Анна улыбнулась и прошла на кухню.  Через час, вымучив сосиски и размазав макароны по тарелке, они с ужином закончили.

«1 июля.

Здравствуй, Аня.

Как жаль, что я не могу узнать как у тебя дела. Здесь мне постоянно кажется, что и с тобой может что-то случиться. Я понимаю, что это больничная атмосфера так влияет. Ответишь ли ты, если я отправлю это письмо? Мне ничего не мешает проверить, кроме того, что я не получу твоего письма даже если ты его отправишь. Вот в чем дело… Я не узнаю в любом случае. Тогда, зачем? Если даже у меня есть шанс дожить до времени окончания «контракта по рождению» и я смогу стать свободным и устроиться на работу охранником или сторожем, хоть лесником… если у меня и есть такой шанс, то это будет еще не скоро. Разве могу я надеяться, что… что ты… будешь…»

Через два часа, после «Спокойной ночи, малыши», Анна уложила сына и вытянулась на диване. Она ни о чем не думала и никого не вспоминала. Лежа на спине, женщина смотрела в потолок и слушала приглушенный звук телевизора. Перед ней был узор, созданный светом и тенью от ночника. Пару минут спустя она вышла из дома и села на лавочку под окном. Здесь она позволила себе тихо заплакать. Она вряд ли смогла бы назвать причину своих слез, спроси ее о ней даже самый близкий и родной человек. Слезы лились сами по себе. Шел август.

«3 июля.

Здравствуй, Аня.

Я прочел «Колобок». Ты знаешь эту сказку? Я предполагаю, с какой целью он был создан, но не понимаю, что заставило его сбежать. В чем смысл побега в никуда? Что заставило его бежать, не разбирая дороги? Почему он бравирует перед каждым встречным своим побегом, если осознает, какие средства были на него затрачены и их цену для создателей? Какое право позволяет ему так поступать? Я не понимаю, Аня. Я прочитал несколько раз, пытаясь понять, но не получается. Конец же мне очень понравился. Очень правильный конец, логичный. Колобок выполняет функцию, для которой был создан, так или иначе, несмотря на отложенный срок. Но это становится не его гордостью, а его позором. И мне кажется, он заслужил это. Ты понимаешь, если конец такой правильный и логичный, то и в начале тоже должна быть какая-то логика. Почему я не вижу ее? Я спросил медсестру, но она засмеялась и не ответила. Мне кажется, она не знает.

Валет»

Через полчаса Анна вернулась в дом, разобрала постель, разделась и легла. Пощелкав пультом и не найдя ничего для себя интересного, она выключила панель и потянулась к конверту с письмами Валета. Она знала их все наизусть, но иногда хотелось просто читать, видеть его почерк, ошибки, дотрагиваться до бумаги, чувствовать практически неразличимый запах старой бумаги и высохших чернил.

«4 июля.

Здравствуй, Аня.

Сейчас вечер, у нас дождь.

Ты помнишь, как было душно в тот вечер? В третий вечер, когда я застал тебя на поляне. Было так тихо, недвижимо. Я стоял в тридцати метрах, и казалось, что я слышу твое дыхание. Очень душно было, парило. Я наблюдал за твоими движениями, смотрел на лоснящуюся от пота кожу и не понимал, от чего дыхание становится все глубже и чаще: от духоты или от желания, уже вполне осознанного и понятого, но  еще не принимаемого. Я развернулся, чтобы уйти, а ты окликнула: «Валет!» У меня так сердце не билось даже в первом бою. Я думал, оно может выскочить через уши,  я на самом деле тогда этого опасался. Ты бы засмеялась, признайся я тебе тогда?
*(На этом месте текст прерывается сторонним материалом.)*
Definition done_events : list Event := [Granted p0 0; Idempotency.Finished p0 (as_bytes "{}")].
Definition begun : System := mkSystem (mkServer (stored p0 InProgress None) [p0] [Granted p0 0]) [(p0, Begun)] [].
Definition ran : System :=
  mkSystem (mkServer (stored p0 InProgress None) [p0] [Granted p0 0]) [(p0, Ran (SettleComplete (as_bytes "{}")))] [(p0, 1%nat)].
Definition settled : System := mkSystem (mkServer (stored p0 Completed (Some (as_bytes "{}"))) [] done_events) [] [(p0, 1%nat)].
Definition again : System :=
  mkSystem (mkServer (stored p1 InProgress None) [p1] (done_events ++ [Granted p1 1000])) [(p1, Begun)] [(p0, 1%nat)].
Definition ran_again : System :=
  mkSystem (mkServer (stored p1 InProgress None) [p1] (done_events ++ [Granted p1 1000]))
    [(p1, Ran (SettleComplete (as_bytes "{}")))] [(p0, 1%nat); (p1, 3%nat)].

Abbreviation sample_step := (system_step (Ty := unit) (Val := Val) (Output := unit) (FieldErrors := unit)).

Ltac by_vm := match goal with |- ?x = ?y => vm_cast_no_check (eq_refl y) end.

Lemma begun_step : sample_step idle begun.
Proof.
  apply (system_begin idle policy (retry standard) (Ok (as_bytes "{}")) request digest (Some 0) 0 p0
           (stored p0 InProgress None) (Ok (Execute p0))); [by_vm|by_vm|discriminate|by_vm].
Qed.

Lemma run_outcome : act policy admission rename undisturbed 0 0 request
  = (mkRun (record_receipt (action_receipt policy 0 (mkObservation Success 2 None false) Committed request) request) Committed 1,
     ok_answer).
Proof. by_vm. Qed.

Lemma ran_step : sample_step begun ran.
Proof.
  eapply (system_run begun 0 p0 policy admission rename undisturbed 0 0 request _ _ eq_refl rename_honest run_outcome).
Qed.

Lemma settled_step : sample_step ran settled.
Proof.
  apply (system_settle ran 0 p0 (SettleComplete (as_bytes "{}")) (stored p0 Completed (Some (as_bytes "{}"))) (Ok tt));
    [reflexivity|discriminate|by_vm].
Qed.

Lemma again_step : sample_step settled again.
Proof.
  apply (system_begin settled policy (retry standard) (Ok (as_bytes "{}")) request digest (Some 1000) 1000 p1
           (stored p1 InProgress None) (Ok (Execute p1))); [by_vm|by_vm|discriminate|by_vm].
Qed.

Lemma ran_again_step : sample_step again ran_again.
Proof.
  eapply (system_run again 0 p1 policy admission rename undisturbed 0 0 request _ _ eq_refl rename_honest run_outcome).
Qed.

Lemma ran_reachable : rtc sample_step idle ran_again.
Proof.
  eapply rtc_l; [exact begun_step|]. eapply rtc_l; [exact ran_step|]. eapply rtc_l; [exact settled_step|].
  eapply rtc_l; [exact again_step|]. apply rtc_once, ran_again_step.
Qed.

Lemma nothing_late d : ~ used_late ran_again d 3.
Proof.
  assert (Hneq : p0 <> p1) by (intros E%(f_equal permit_expires); vm_compute in E; discriminate).
  intros [(k & e & p & Hk & He & _ & i & j & q & now & later & Hij & Hi & Hj & _)|(p & n & Hin & _ & _ & i & j & q & now & later & Hij & Hi & Hj & _)].
  - pose proof (lookup_lt_Some _ _ _ Hj) as Hlt. rewrite length_take in Hlt.
    destruct k as [|[|[|k]]]; [by injection Hk as <-|lia|by injection Hk as <-|done].
  - change (mutated ran_again) with [(p0, 1%nat); (p1, 3%nat)] in Hin.
    apply elem_of_cons in Hin as [[= -> ->]|Hin]; [|apply list_elem_of_singleton in Hin; injection Hin as -> ->];
      pose proof (lookup_lt_Some _ _ _ Hj) as Hlt; cbn in Hlt; [lia|].
    destruct i as [|[|i]]; [|done|lia].
    exact (Hneq (f_equal (fun o => match o with Some (Granted p _) => p | _ => p0 end) Hi)).
Qed.

Lemma commits_at_most_once_witness :
  exists k r now, (1 <= k < 3)%nat /\ history (server ran_again) !! k = Some (Granted r now) /\ permit_expires p0 <= now.
Proof.
  destruct (commits_at_most_once ran_again 0 1 p0 p1 1 3 ran_reachable ltac:(lia) eq_refl eq_refl ltac:(vm_compute; reflexivity))
    as [(k & r & now & Hk & Hh & _ & Hx)|[(k & result & [Hk Hlt] & Hh & _)|Hlate]].
  - exists k, r, now. split; [exact Hk|]. split; [exact Hh|exact Hx].
  - destruct k as [|[|[|k]]]; [lia|discriminate Hh|discriminate Hh|lia].
  - destruct (nothing_late _ Hlate).
Defined.

(** Contracts that differ in what they let an action do, and not in their digest. *)
Example action_digest_is_ambiguous :
  let one := mkRequirement "db" {["db-write"]} in
  let two := [mkRequirement "db" ∅; mkRequirement "db-write" ∅] in
  match action_resource policy one, (p ← action_resource policy (mkRequirement "db" ∅); action_resource p (mkRequirement "db-write" ∅)) with
  | Ok p, Ok q => resources p = [one] /\ resources q = two /\ action_preimage p = action_preimage q
  | _, _ => False
  end.
Proof. vm_compute. done. Qed.
End ActionSample.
Мне пришлось подойти. Ты стояла прямо, вскинув подбородок, и дышала так часто и глубоко, что я понадеялся, ты примешь мое дыхание за норму.

- Ты хочешь что-то сказать? – спросила ты, а я даже не догадался отрицательно покачать головой. – Вчера и позавчера тоже был ты? – я молчал. - Зачем ты приходишь?

Я должен был отвечать, и я ответил. Ты помнишь? «Мне нравится смотреть на тебя» - я сказал. И твой громкий смех, казалось, был слышен на весь поселок. 

А через мгновение хлынул ливень, и ты засмеялась еще громче. Мы промокли в момент. Потом ты сказала, что у меня, у всех нас изменился рацион и это нормально. Я понял, о чем ты, но отрицательно покачал головой, будто тело, наконец, решило отреагировать на самый первый вопрос. Если бы ты не наблюдала за нами на поле, у тебя бы появился повод заявить о моей заторможенности. Но ты как-то по-другому поняла мой жест и удивилась. Ты не представляешь, как часто я вспоминаю тот вечер, я помню каждое слово, каждое движение. Я могу закрыть глаза и посчитать деревья и фонарные столбы. Я помню все. Все, кроме фразы, которой ты отправила меня домой. Я не расслышал, оторвал взгляд от твоей груди, а ты кивнула подбородком вперед по улице. Твое лицо… на нем было написано «убирайся», но я отказывался принимать это. Тогда ты ушла сама. Я смотрел тебе вслед и не мог двинуться с места и одновременно не желал терять тебя из виду.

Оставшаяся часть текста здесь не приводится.